Cape Hackled Orb-Web Spider

Scientific classification
- Kingdom: Animalia
- Phylum: Arthropoda
- Subphylum: Chelicerata
- Class: Arachnida
- Order: Araneae
- Infraorder: Araneomorphae
- Family: Uloboridae
- Genus: Philoponella
- Species: P. operosa
- Binomial name: Philoponella operosa (Simon, 1897)
- Synonyms: Uloborus operosus Simon, 1897 ;

= Philoponella operosa =

- Authority: (Simon, 1897)

Species of spider

Philoponella operosa is a species of spider in the family Uloboridae.
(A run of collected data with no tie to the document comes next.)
Lemma step_chatInv ctor w e w' :
  sessionInv w -> chatInv ctor w -> step ctor w e = Some w' -> chatInv ctor w'.
Proof.
  intros Hsess (Hkey & H0 & Hshape & Hids & Hreq & Hpend) Hstep.
  destruct e; simpl in Hstep.
  - (* typing into the key form *)
    destruct (isApiKeySet (ui w)) eqn:Hset; [done |]. simplify_eq.
    unfold chatInv. simpl. by rewrite Hset.
  - (* handleApiKeySubmit *)
    destruct (isApiKeySet (ui w)) eqn:Hset; [done |].
    destruct (truthy (apiKeyInput (ui w))); [| done].
    cbn [orb negb] in Hstep. unfold handleApiKeySubmit in Hstep.
    destruct Hkey as (Hm & Hp & Hin & Hl & Hg).
    destruct (ctor (apiKeyInput (ui w))) as [g|] eqn:Hc; simplify_eq;
      unfold chatInv; simpl; rewrite ?Hset.
    + split; [by exists g |]. repeat split; try done.
      by rewrite requests_app, app_nil_r.
    + repeat split; try done. by rewrite requests_app, app_nil_r.
  - (* handleInputChange *)
    destruct (isApiKeySet (ui w) && negb (isLoading (ui w))) eqn:Hen; [| done].
    apply andb_true_iff in Hen as [Hset _]. simplify_eq.
    unfold chatInv. simpl. rewrite Hset in *. done.
  - (* handleSubmit *)
    destruct (isApiKeySet (ui w)) eqn:Hset; [| done].
    destruct Hkey as (g & Hg & Hc).
    destruct (truthy (trim (inputValue (ui w)))) eqn:Ht.
    + destruct (sessionInv_draft _ Hsess Ht) as (Hl & Hnil & Hcount).
      assert (ensureClient ctor (ui w) = Some g) as Hens.
      { unfold ensureClient. by rewrite Hg. }
      rewrite (handleSubmit_accepted _ _ _ _ g Ht Hens) in Hstep.
      simplify_eq. unfold chatInv. simpl. rewrite Hset, Hnil.
      split; [by exists g |].
      rewrite requests_app. simpl.
      destruct (transcript_append now1 now2 (inputValue (ui w)) _ _ g chatParams
                  (conj H0 (conj Hshape (conj Hids Hreq))))
        as (H0' & Hshape' & Hids' & Hreq').
      split; [exact H0' |]. split; [exact Hshape' |].
      split; [exact Hids' |]. split; [exact Hreq' |].
      repeat constructor. exists now2, (placeholder now2 [] true).
      split; [done |]. split; [| done].
      by rewrite last_app_cons.
    + rewrite (handleSubmit_blank _ _ _ _ Ht) in Hstep. simplify_eq.
      unfold chatInv. simpl. rewrite Hset, !app_nil_r.
      split; [by exists g |]. done.
  - (* a fragment *)
    destruct Hsess as [_ Hp].
    destruct (pending w) as [|t [|t' p]] eqn:Hpe; [done | | done].
    destruct i as [|i]; [| done]. simpl in Hstep. simplify_eq.
    apply Forall_singleton in Hpend
      as (now & msg & Hb & Hlast & Hid & Htxt & Hstr & Hsnd).
    unfold chatInv. simpl. unfold applyChunk. rewrite Hb.
    split.
    { destruct (isApiKeySet (ui w)); [exact Hkey |].
      by destruct Hkey as (_ & ? & _). }
    destruct (transcript_update (toString now) (withText (fullText t ++ chunkText))
                _ _ (withText_frame _) (conj H0 (conj Hshape (conj Hids Hreq))))
      as (H0' & Hshape' & Hids' & Hreq').
    split; [exact H0' |]. split; [exact Hshape' |].
    split; [exact Hids' |]. split; [exact Hreq' |].
    apply Forall_singleton. simpl.
    exists now, (withText (fullText t ++ chunkText) msg).
    split; [done |]. rewrite updateWhere_last, Hlast. simpl.
    rewrite bool_decide_eq_true_2 by congruence.
    repeat split; try done. simpl. congruence.
  - (* the end of the stream *)
    destruct Hsess as [_ Hp].
    destruct (pending w) as [|t [|t' p]] eqn:Hpe; [done | | done].
    destruct i as [|i]; [| done]. simpl in Hstep. simplify_eq.
    apply Forall_singleton in Hpend
      as (now & msg & Hb & Hlast & Hid & Htxt & Hstr & Hsnd).
    unfold chatInv. simpl. unfold markDone. rewrite Hb.
    split.
    { destruct (isApiKeySet (ui w)); [exact Hkey |].
      by destruct Hkey as (_ & ? & _). }
    destruct (transcript_update (toString now) withDone
                _ _ withDone_frame (conj H0 (conj Hshape (conj Hids Hreq))))
      as (H0' & Hshape' & Hids' & Hreq').
    done.
  - (* a fault *)
    destruct Hsess as [_ Hp].
    destruct (pending w) as [|t [|t' p]] eqn:Hpe; [done | | done].
    destruct i as [|i]; [| done]. simpl in Hstep. simplify_eq.
    apply Forall_singleton in Hpend
      as (now & msg & Hb & Hlast & Hid & Htxt & Hstr & Hsnd).
    unfold chatInv. simpl. unfold writeError. rewrite Hb.
    split.
    { destruct (isApiKeySet (ui w)); [exact Hkey |].
      by destruct Hkey as (_ & ? & _). }
    destruct (transcript_update (toString now) withError
                _ _ withError_frame (conj H0 (conj Hshape (conj Hids Hreq))))
      as (H0' & Hshape' & Hids' & Hreq').
    rewrite requests_app, app_nil_r. done.
Qed.
(** Two evaluations around a registration, with a body that returns the
    observers it is called with: the first sees the observer 5, the second
    the observers 5 and 7. *)
Example outcomes_example :
  outcomes (λ e (_ : option unit), observers_ e)
    (ImagenetModelEvaluator_new sample_params 4)
    [ CallAddObserver 5%N; CallEvaluateModel None;
      CallAddObserver 7%N; CallEvaluateModel None ]
  = [ [5%N]; [5%N; 7%N] ].
Proof. reflexivity. Qed.

(** The same observer registered twice, and [nullptr] once: all three
    entries are kept. *)
Example duplicate_registration
    (body : ImagenetModelEvaluator -> option unit -> bool) :
  observers_
    (run body (ImagenetModelEvaluator_new sample_params 4)
       [ CallAddObserver 5%N; CallAddObserver 5%N; CallAddObserver 0%N ])
  = [5%N; 5%N; 0%N].
Proof. reflexivity. Qed.
Definition mutRemove (lc : LogContext) (field : FieldRef) : bool * LogContext :=
  let rec := record lc in
  match field with
  | log_field lf =>
      match lf with
      | LogFieldBody =>
          (match LogRecord.Body rec with Some _ => true | None => false end,
           setRecord (LogRecord.setBody None rec) lc)
      | LogFieldSeverityText =>
          (Nat.ltb 0 (String.length (LogRecord.SeverityText rec)),
           setRecord (LogRecord.setSeverityText "" rec) lc)
      | LogFieldTraceID =>
          (Nat.ltb 0 (len (LogRecord.TraceId rec)),
           setRecord (LogRecord.setTraceId (Some []) rec) lc)
      | LogFieldSpanID =>
          (Nat.ltb 0 (len (LogRecord.SpanId rec)),
           setRecord (LogRecord.setSpanId (Some []) rec) lc)
      | LogFieldEventName =>
          (Nat.ltb 0 (String.length (LogRecord.EventName rec)),
           setRecord (LogRecord.setEventName "" rec) lc)
      | _ => (false, lc)
      end
  | log_attribute path => removeAttr lc RecordAttrs (attrKey path)
  | resource_attribute path =>
      match resource lc with
      | Some _ => removeAttr lc ResourceAttrs (attrKey path)
      | None => (false, lc)
      end
  | scope_attribute path =>
      match scope lc with
      | Some _ => removeAttr lc ScopeAttrs (attrKey path)
      | None => (false, lc)
      end
  end.

Definition mutSet (lc : LogContext) (field : FieldRef) (value : string) (_upsert : bool)
  : bool * LogContext :=
  let rec := record lc in
  match field with
  | log_field lf =>
      match lf with
      | LogFieldBody => (true, setRecord (LogRecord.setBody (stringAnyValue value) rec) lc)
      | LogFieldSeverityText => (true, setRecord (LogRecord.setSeverityText value rec) lc)
      | LogFieldTraceID => (true, setRecord (LogRecord.setTraceId (to_bytes value) rec) lc)
      | LogFieldSpanID => (true, setRecord (LogRecord.setSpanId (to_bytes value) rec) lc)
      | LogFieldEventName => (true, setRecord (LogRecord.setEventName value rec) lc)
      | _ => (false, lc)
      end
  | log_attribute path => setAttr lc RecordAttrs (attrKey path) value
  | resource_attribute path =>
      match resource lc with
      | Some _ => setAttr lc ResourceAttrs (attrKey path) value
      | None => (false, lc)
      end
  | scope_attribute path =>
      match scope lc with
      | Some _ => setAttr lc ScopeAttrs (attrKey path) value
      | None => (false, lc)
      end
  end.
Lemma drop_point_zero_head (s : string) :
  starts_with "0" s = false -> starts_with "." s = false ->
  starts_with "0" (drop_point_zero s) = false.
Proof.
  destruct s as [|c r]; [reflexivity|]. simpl starts_with at 1 2.
  intros H0 Hp.
  rewrite drop_point_zero_cons.
  - exact H0.
  - apply prefix_cons_point. intros ->. discriminate.
Qed.

Lemma no_point_pair_tail (c : ascii) (r : string) :
  no_point_pair (String c r) = true -> no_point_pair r = true.
Proof.
  destruct r as [|c' r']; [reflexivity|].
  destruct (Ascii.eqb_spec c ".") as [->|Hc].
  - destruct (Ascii.eqb_spec c' ".") as [->|Hc']; [discriminate|].
    destruct c' as [[] [] [] [] [] [] [] []]; try (intros H; exact H).
    congruence.
  - destruct c as [[] [] [] [] [] [] [] []]; try (intros H; exact H).
    congruence.
Qed.

Lemma no_point_pair_head (r : string) :
  no_point_pair (String "." r) = true -> starts_with "." r = false.
Proof.
  destruct r as [|c' r']; [reflexivity|]. simpl starts_with.
  destruct (Ascii.eqb_spec c' ".") as [->|Hc']; [discriminate | reflexivity].
Qed.

Lemma drop_point_zero_settled_aux (n : nat) (s : string) :
  (length s <= n)%nat -> no_point_pair s = true ->
  drop_point_zero (drop_point_zero s) = drop_point_zero s.
Proof.
  revert s. induction n as [|n IH]; intros s L N.
  - destruct s; [reflexivity | simpl in L; lia].
  - destruct s as [|c r]; [reflexivity|].
    destruct (prefix ".0" (String c r)) eqn:P.
    + apply prefix_point_zero in P as (r' & E). injection E as -> ->.
      cbn [drop_point_zero].
      apply IH; [simpl in L; lia|].
      apply no_point_pair_tail in N. now apply no_point_pair_tail in N.
    + rewrite drop_point_zero_cons by assumption.
      pose proof (no_point_pair_tail _ _ N) as N'.
      rewrite drop_point_zero_cons.
      * f_equal. apply IH; [simpl in L; lia | assumption].
      * destruct (Ascii.eqb_spec c ".") as [->|Hc];
          [|now apply prefix_cons_point].
        pose proof (drop_point_zero_head r (prefix_cons_zero _ P)
                      (no_point_pair_head _ N)) as H.
        destruct (prefix ".0" (String "." (drop_point_zero r))) eqn:Q;
          [|reflexivity].
        apply prefix_point_zero in Q as (r' & E). injection E as E.
        rewrite E in H. discriminate.
Qed.

Lemma drop_point_zero_settled (s : string) :
  no_point_pair s = true ->
  drop_point_zero (drop_point_zero s) = drop_point_zero s.
Proof. apply (drop_point_zero_settled_aux (length s)). lia. Qed.

Lemma no_space_drop_aux (n : nat) (s : string) :
  (length s <= n)%nat -> no_space s = true ->
  no_space (drop_point_zero s) = true.
Proof.
  revert s. induction n as [|n IH]; intros s L N.
  - destruct s; [reflexivity | simpl in L; lia].
  - destruct s as [|c r]; [reflexivity|].
    destruct (prefix ".0" (String c r)) eqn:P.
    + apply prefix_point_zero in P as (r' & E). injection E as -> ->.
      cbn [drop_point_zero]. apply IH; [simpl in L; lia|].
      simpl in N. exact N.
    + rewrite drop_point_zero_cons by assumption.
      simpl in N |- *. apply andb_true_iff in N as (-> & N). simpl.
      apply IH; [simpl in L; lia | assumption].
Qed.

Lemma no_space_drop (s : string) :
  no_space s = true -> no_space (drop_point_zero s) = true.
Proof. apply (no_space_drop_aux (length s)). lia. Qed.

Lemma rstrip_no_space (s : string) : no_space s = true -> rstrip s = s.
Proof.
  induction s as [|c r IH]; [reflexivity|]. simpl.
  intros N. apply andb_true_iff in N as (Hc & N).
  rewrite (IH N). destruct r; [|reflexivity].
  apply negb_true_iff in Hc. now rewrite Hc.
Qed.

Lemma strip_no_space (s : string) : no_space s = true -> strip s = s.
Proof.
  intros N. unfold strip.
  assert (lstrip s = s) as ->.
  { destruct s as [|c r]; [reflexivity|]. simpl in *.
    apply andb_true_iff in N as (Hc & _).
    apply negb_true_iff in Hc. now rewrite Hc. }
  now apply rstrip_no_space.
Qed.
End TextFacts.

(** ** Binary64: rounding never loses a number *)

Module FloatFacts.
Import Float64.
Local Open Scope Z_scope.

Lemma is_nan_Prim2SF (f : float) :
  is_nan f = false <-> Prim2SF f <> S754_nan.
Proof.
  unfold Prim2SF. destruct (is_nan f); split; intros H; try congruence.
  destruct (is_zero f); [discriminate|].
  destruct (is_infinity f); [discriminate|].
  destruct (Z.frexp f) as [r ex].
  destruct (shr_fexp prec emax _ _ _) as [sh e'].
  destruct (shr_m sh); discriminate.
Qed.

Lemma shr_1_nonneg (mrs : shr_record) :
  0 <= shr_m mrs -> 0 <= shr_m (shr_1 mrs).
Proof.
  destruct mrs as [m r s]. simpl.
  destruct m as [|[p|p|]|[p|p|]]; simpl; lia.
Qed.

Lemma iter_shr_1_nonneg (p : positive) (mrs : shr_record) :
  0 <= shr_m mrs -> 0 <= shr_m (iter_pos shr_1 p mrs).
Proof.
  revert mrs. induction p as [p IH|p IH|]; intros mrs H; simpl.
  - apply IH, IH, shr_1_nonneg, H.
  - apply IH, IH, H.
  - apply shr_1_nonneg, H.
Qed.

Lemma shr_fexp_nonneg (m e : Z) (l : location) :
  0 <= m -> 0 <= shr_m (fst (shr_fexp prec emax m e l)).
Proof.
  intros H. unfold shr_fexp, shr.
  assert (H0 : 0 <= shr_m (shr_record_of_loc m l))
    by (destruct l as [|[]]; exact H).
  destruct (fexp prec emax (Zdigits2 m + e) - e); simpl;
    [assumption | now apply iter_shr_1_nonneg | assumption].
Qed.

Lemma round_nearest_even_nonneg (m : Z) (l : location) :
  0 <= m -> 0 <= round_nearest_even m l.
Proof.
  intros H. destruct l as [|[]]; simpl; try lia.
  destruct (Z.even m); lia.
Qed.

Lemma binary_round_aux_number (s : bool) (m e : Z) (l : location) :
  0 <= m -> binary_round_aux prec emax s m e l <> S754_nan.
Proof.
  intros H. unfold binary_round_aux.
  pose proof (shr_fexp_nonneg m e l H) as H1.
  destruct (shr_fexp prec emax m e l) as [mrs' e']. simpl in H1.
  pose proof (shr_fexp_nonneg _ e' loc_Exact
                (round_nearest_even_nonneg _ (loc_of_shr_record mrs') H1)) as H2.
  destruct (shr_fexp prec emax (round_nearest_even _ _) e' loc_Exact)
    as [mrs'' e'']. simpl in H2.
  destruct (shr_m mrs'') as [|p|p]; [discriminate | | lia].
  destruct (e'' <=? emax - prec); discriminate.
Qed.

Lemma binary_normalize_number (m e : Z) (s : bool) :
  binary_normalize prec emax m e s <> S754_nan.
Proof.
  unfold binary_normalize, binary_round.
  destruct m as [|p|p]; [discriminate | |];
    destruct (shl_align _ _ _) as [mz ez];
    apply binary_round_aux_number; lia.
Qed.

Lemma SFmul_number (x : spec_float) (s : bool) (m : positive) (e : Z) :
  x <> S754_nan -> SFmul prec emax x (S754_finite s m e) <> S754_nan.
Proof.
  intros H. destruct x; simpl; try discriminate; try congruence.
  apply binary_round_aux_number. lia.
Qed.

Lemma SFadd_number (x : spec_float) (s : bool) (m : positive) (e : Z) :
  x <> S754_nan -> SFadd prec emax x (S754_finite s m e) <> S754_nan.
Proof.
  intros H. destruct x; simpl; try discriminate; try congruence.
  apply binary_normalize_number.
Qed.

Lemma SFsub_number (x : spec_float) (s : bool) (m : positive) (e : Z) :
  x <> S754_nan -> SFsub prec emax x (S754_finite s m e) <> S754_nan.
Proof.
  intros H. destruct x; simpl; try discriminate; try congruence.
  apply binary_normalize_number.
Qed.

Lemma SFdiv_number (x : spec_float) (s : bool) (m : positive) (e : Z) :
  x <> S754_nan -> SFdiv prec emax x (S754_finite s m e) <> S754_nan.
Proof.
  intros H. destruct x as [sx|sx| |sx mx ex]; simpl;
    try discriminate; try congruence.
  unfold SFdiv_core_binary.
  set (e' := Z.min _ _). set (sh := ex - e - e').
  assert (Hm : 0 <= match sh with
                    | Z0 => Zpos mx
                    | Zpos _ => Z.shiftl (Zpos mx) sh
                    | Zneg _ => 0
                    end).
  { destruct sh; try lia. apply Z.shiftl_nonneg. lia. }
  destruct (Z.div_eucl _ (Zpos m)) as [q r] eqn:E.
  apply binary_round_aux_number.
  pose proof (Z.div_pos _ (Zpos m) Hm eq_refl) as Hq.
  unfold Z.div in Hq. rewrite E in Hq. exact Hq.
Qed.

Lemma two52_finite : exists m e, Prim2SF two52 = S754_finite false m e.
Proof. eexists _, _. vm_compute. reflexivity. Qed.

Lemma hundred_finite : exists m e, Prim2SF 100%float = S754_finite false m e.
Proof. eexists _, _. vm_compute. reflexivity. Qed.

Lemma rint_number (y : float) : is_nan y = false -> is_nan (rint y) = false.
Proof.
  intros H. unfold rint.
  destruct (abs y <? two52)%float; [|assumption].
  destruct two52_finite as (m & e & T).
  apply is_nan_Prim2SF in H.
  match goal with
  | |- is_nan (if is_zero ?r then _ else _) = false =>
      destruct (is_zero r) eqn:Z
  end.
  - destruct (get_sign y); reflexivity.
  - apply is_nan_Prim2SF.
    destruct (y <? 0)%float.
    + rewrite add_spec, sub_spec, T.
      apply SFadd_number, SFsub_number, H.
    + rewrite sub_spec, add_spec, T.
      apply SFsub_number, SFadd_number, H.
Qed.

Lemma np_round2_number (x : float) :
  is_nan x = false -> is_nan (np_round2 x) = false.
Proof.
  intros H. unfold np_round2.
  destruct hundred_finite as (m & e & T).
  apply is_nan_Prim2SF. rewrite div_spec, T. apply SFdiv_number.
  apply is_nan_Prim2SF, rint_number, is_nan_Prim2SF.
  rewrite mul_spec, T. apply SFmul_number. now apply is_nan_Prim2SF.
Qed.
End FloatFacts.

(** ** Columns and dictionaries *)

Module SeriesFacts.
Import Text Pandas App Props TextFacts FloatFacts.
Local Open Scope string_scope.

Lemma normalize_total_map (s : Series) :
  normalize_total s = map total_of s.
Proof.
  unfold normalize_total, round2, fillna0, to_numeric, str_strip, str_replace,
    str_map, astype_str.
  rewrite !map_map. apply map_ext. intros c. unfold total_of. simpl.
  destruct (Float64.to_double _) as [f|]; simpl.
  - destruct (is_nan f); reflexivity.
  - reflexivity.
Qed.

Lemma total_of_number (c : cell) :
  exists f, is_nan f = false /\ total_of c = Float (Float64.np_round2 f).
Proof.
  unfold total_of. eexists. split; [|reflexivity].
  destruct (Float64.to_double _) as [f|]; [|reflexivity].
  destruct (is_nan f) eqn:E; [reflexivity | exact E].
Qed.

Lemma total_of_notna (c : cell) : notna (total_of c) = true.
Proof.
  destruct (total_of_number c) as (f & Hf & ->).
  unfold notna. simpl. now rewrite np_round2_number.
Qed.

Lemma total_of_as_float (c : cell) : as_float (total_of c) = total_of c.
Proof. reflexivity. Qed.

Lemma normalize_id_map (s : Series) :
  normalize_id s
  = map (fun c => Str (drop_point_zero (strip (py_str c)))) s.
Proof.
  unfold normalize_id, str_replace, str_strip, str_map, astype_str.
  rewrite !map_map. apply map_ext. intros c.
  now rewrite replace_point_zero.
Qed.

Lemma normalize_email_map (s : Series) :
  normalize_email s = map (fun c => Str (lower (strip (py_str c)))) s.
Proof.
  unfold normalize_email, str_lower, str_strip, str_map, astype_str.
  rewrite !map_map. reflexivity.
Qed.

Lemma normalize_live_id_map (s : Series) :
  normalize_live_id s = map (fun c => Str (strip (py_str c))) s.
Proof.
  unfold normalize_live_id, str_strip, str_map, astype_str.
  rewrite !map_map. reflexivity.
Qed.

Lemma Series_map_length (d : dict) (s : Series) :
  List.length (Series_map d s) = List.length s.
Proof. unfold Series_map. now rewrite !length_map. Qed.

Lemma at_row_map (f : cell -> cell) (s : Series) (i : nat) :
  (i < List.length s)%nat -> at_row i (map f s) = f (at_row i s).
Proof.
  intros H. unfold at_row.
  rewrite (nth_indep _ NaN (f NaN)) by now rewrite length_map.
  apply map_nth.
Qed.

Lemma Series_map_at (d : dict) (s : Series) (i : nat) :
  (i < List.length s)%nat ->
  at_row i (Series_map d s)
  = match dict_get (at_row i s) d with
    | None => NaN
    | Some v =>
        if match infer_dtype (map snd d) with
           | int64 => negb (forallb found (map (fun k => dict_get k d) s))
           | float64 => true
           | object => false
           end
        then as_float v else v
    end.
Proof.
  intros H. unfold Series_map, at_row.
  set (g := fun o : option cell => match o with None => NaN | Some v => _ end).
  rewrite (nth_indep _ NaN (g (dict_get NaN d)))
    by now rewrite !length_map.
  rewrite map_map.
  rewrite (map_nth (fun k => g (dict_get k d)) s NaN i). reflexivity.
Qed.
It is endemic to South Africa and is commonly known as the Cape hackled orb-web spider.

==Distribution==
Philoponella operosa is found only in South Africa, where it has been recorded from Addo Elephant National Park in the Eastern Cape.

==Habitat and ecology==
The habitat and ecology of this species are unknown.

==Conservation==
Philoponella operosa is listed as Data Deficient by the South African National Biodiversity Institute due to unknown provenance and taxonomic reasons. More sampling is needed to collect males and to determine the species range.

==Taxonomy==
Philoponella operosa was originally described by Eugène Simon in 1897 as Uloborus operosus with the type locality given only as "Colonie du Cap". The status of the species remains obscure. The species has not been revised and is known only from females, which have not been illustrated.